[Collected data]
----
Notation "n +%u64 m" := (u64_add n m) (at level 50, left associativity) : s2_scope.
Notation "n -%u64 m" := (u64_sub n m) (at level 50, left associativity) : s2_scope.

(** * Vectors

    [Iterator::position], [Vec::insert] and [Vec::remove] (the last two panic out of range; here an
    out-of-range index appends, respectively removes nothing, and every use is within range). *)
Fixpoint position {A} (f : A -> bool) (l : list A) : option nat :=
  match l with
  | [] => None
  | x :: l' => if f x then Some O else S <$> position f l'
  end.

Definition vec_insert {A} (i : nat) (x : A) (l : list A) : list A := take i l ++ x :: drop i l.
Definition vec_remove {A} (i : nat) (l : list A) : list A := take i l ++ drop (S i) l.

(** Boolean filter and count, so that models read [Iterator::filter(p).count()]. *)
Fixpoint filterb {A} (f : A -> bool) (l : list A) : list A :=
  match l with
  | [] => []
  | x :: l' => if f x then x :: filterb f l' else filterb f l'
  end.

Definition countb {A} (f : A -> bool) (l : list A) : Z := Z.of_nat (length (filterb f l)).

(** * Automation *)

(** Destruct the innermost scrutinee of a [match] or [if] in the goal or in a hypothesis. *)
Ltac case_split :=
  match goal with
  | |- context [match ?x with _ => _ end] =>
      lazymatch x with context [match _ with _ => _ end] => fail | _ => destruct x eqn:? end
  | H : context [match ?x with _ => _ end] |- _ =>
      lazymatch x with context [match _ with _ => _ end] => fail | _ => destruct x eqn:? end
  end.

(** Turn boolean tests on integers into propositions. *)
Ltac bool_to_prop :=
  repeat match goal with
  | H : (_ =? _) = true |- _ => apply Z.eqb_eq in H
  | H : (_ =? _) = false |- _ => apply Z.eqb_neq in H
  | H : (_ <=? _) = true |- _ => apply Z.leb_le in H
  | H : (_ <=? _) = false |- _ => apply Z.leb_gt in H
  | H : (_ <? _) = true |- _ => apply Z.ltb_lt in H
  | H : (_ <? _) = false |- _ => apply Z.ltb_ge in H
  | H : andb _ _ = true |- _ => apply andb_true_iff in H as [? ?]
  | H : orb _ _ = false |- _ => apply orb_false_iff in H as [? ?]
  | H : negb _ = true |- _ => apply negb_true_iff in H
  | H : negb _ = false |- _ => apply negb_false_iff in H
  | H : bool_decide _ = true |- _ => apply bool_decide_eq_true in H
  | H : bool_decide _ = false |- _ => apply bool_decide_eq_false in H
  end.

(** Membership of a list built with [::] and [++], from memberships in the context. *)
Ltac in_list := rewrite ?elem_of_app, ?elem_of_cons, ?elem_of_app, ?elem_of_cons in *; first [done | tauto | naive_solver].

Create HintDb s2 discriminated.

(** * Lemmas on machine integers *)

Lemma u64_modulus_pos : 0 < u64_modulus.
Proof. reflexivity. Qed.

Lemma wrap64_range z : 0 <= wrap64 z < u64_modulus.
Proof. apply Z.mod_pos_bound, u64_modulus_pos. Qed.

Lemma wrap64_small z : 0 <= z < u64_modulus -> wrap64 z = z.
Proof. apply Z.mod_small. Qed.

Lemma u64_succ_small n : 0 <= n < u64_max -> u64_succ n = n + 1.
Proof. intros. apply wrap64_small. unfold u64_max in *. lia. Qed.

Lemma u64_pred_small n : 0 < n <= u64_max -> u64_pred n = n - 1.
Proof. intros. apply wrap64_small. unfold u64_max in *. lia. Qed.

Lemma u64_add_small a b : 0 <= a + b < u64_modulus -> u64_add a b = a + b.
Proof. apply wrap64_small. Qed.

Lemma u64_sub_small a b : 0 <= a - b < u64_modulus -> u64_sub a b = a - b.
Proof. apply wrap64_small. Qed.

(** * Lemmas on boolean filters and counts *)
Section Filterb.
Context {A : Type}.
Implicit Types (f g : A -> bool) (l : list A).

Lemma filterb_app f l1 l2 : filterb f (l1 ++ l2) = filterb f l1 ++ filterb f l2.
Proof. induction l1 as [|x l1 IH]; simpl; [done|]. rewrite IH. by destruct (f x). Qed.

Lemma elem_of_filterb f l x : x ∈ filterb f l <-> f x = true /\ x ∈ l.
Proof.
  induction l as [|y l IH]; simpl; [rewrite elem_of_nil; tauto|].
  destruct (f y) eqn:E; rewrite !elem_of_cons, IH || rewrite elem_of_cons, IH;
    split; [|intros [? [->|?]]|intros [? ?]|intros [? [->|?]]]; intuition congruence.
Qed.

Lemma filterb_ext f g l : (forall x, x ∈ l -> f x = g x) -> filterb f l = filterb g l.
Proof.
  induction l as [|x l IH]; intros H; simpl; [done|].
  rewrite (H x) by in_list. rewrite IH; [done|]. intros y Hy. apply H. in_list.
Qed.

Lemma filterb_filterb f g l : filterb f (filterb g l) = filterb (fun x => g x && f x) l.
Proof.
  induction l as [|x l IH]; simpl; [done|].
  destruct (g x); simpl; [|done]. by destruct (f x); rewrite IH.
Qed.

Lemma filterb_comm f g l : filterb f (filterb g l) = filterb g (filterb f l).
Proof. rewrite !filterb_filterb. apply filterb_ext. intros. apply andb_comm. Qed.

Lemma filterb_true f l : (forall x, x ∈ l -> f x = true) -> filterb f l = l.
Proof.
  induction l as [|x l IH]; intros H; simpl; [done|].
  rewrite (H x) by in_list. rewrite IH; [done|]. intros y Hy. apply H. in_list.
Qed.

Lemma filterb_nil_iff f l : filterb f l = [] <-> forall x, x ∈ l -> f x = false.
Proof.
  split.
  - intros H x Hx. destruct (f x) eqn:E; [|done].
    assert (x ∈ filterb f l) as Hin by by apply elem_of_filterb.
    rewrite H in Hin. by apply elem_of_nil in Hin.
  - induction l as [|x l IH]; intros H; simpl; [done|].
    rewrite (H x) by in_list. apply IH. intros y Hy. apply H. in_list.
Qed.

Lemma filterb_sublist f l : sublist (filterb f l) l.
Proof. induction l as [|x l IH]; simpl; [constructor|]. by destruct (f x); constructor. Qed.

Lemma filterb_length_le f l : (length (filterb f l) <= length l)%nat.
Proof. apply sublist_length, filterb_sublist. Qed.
----
= Task prompt =
Copy the lines that hold the word "negb". Take them from the records above.

= Response =
  | H : negb _ = true |- _ => apply negb_true_iff in H
  | H : negb _ = false |- _ => apply negb_false_iff in H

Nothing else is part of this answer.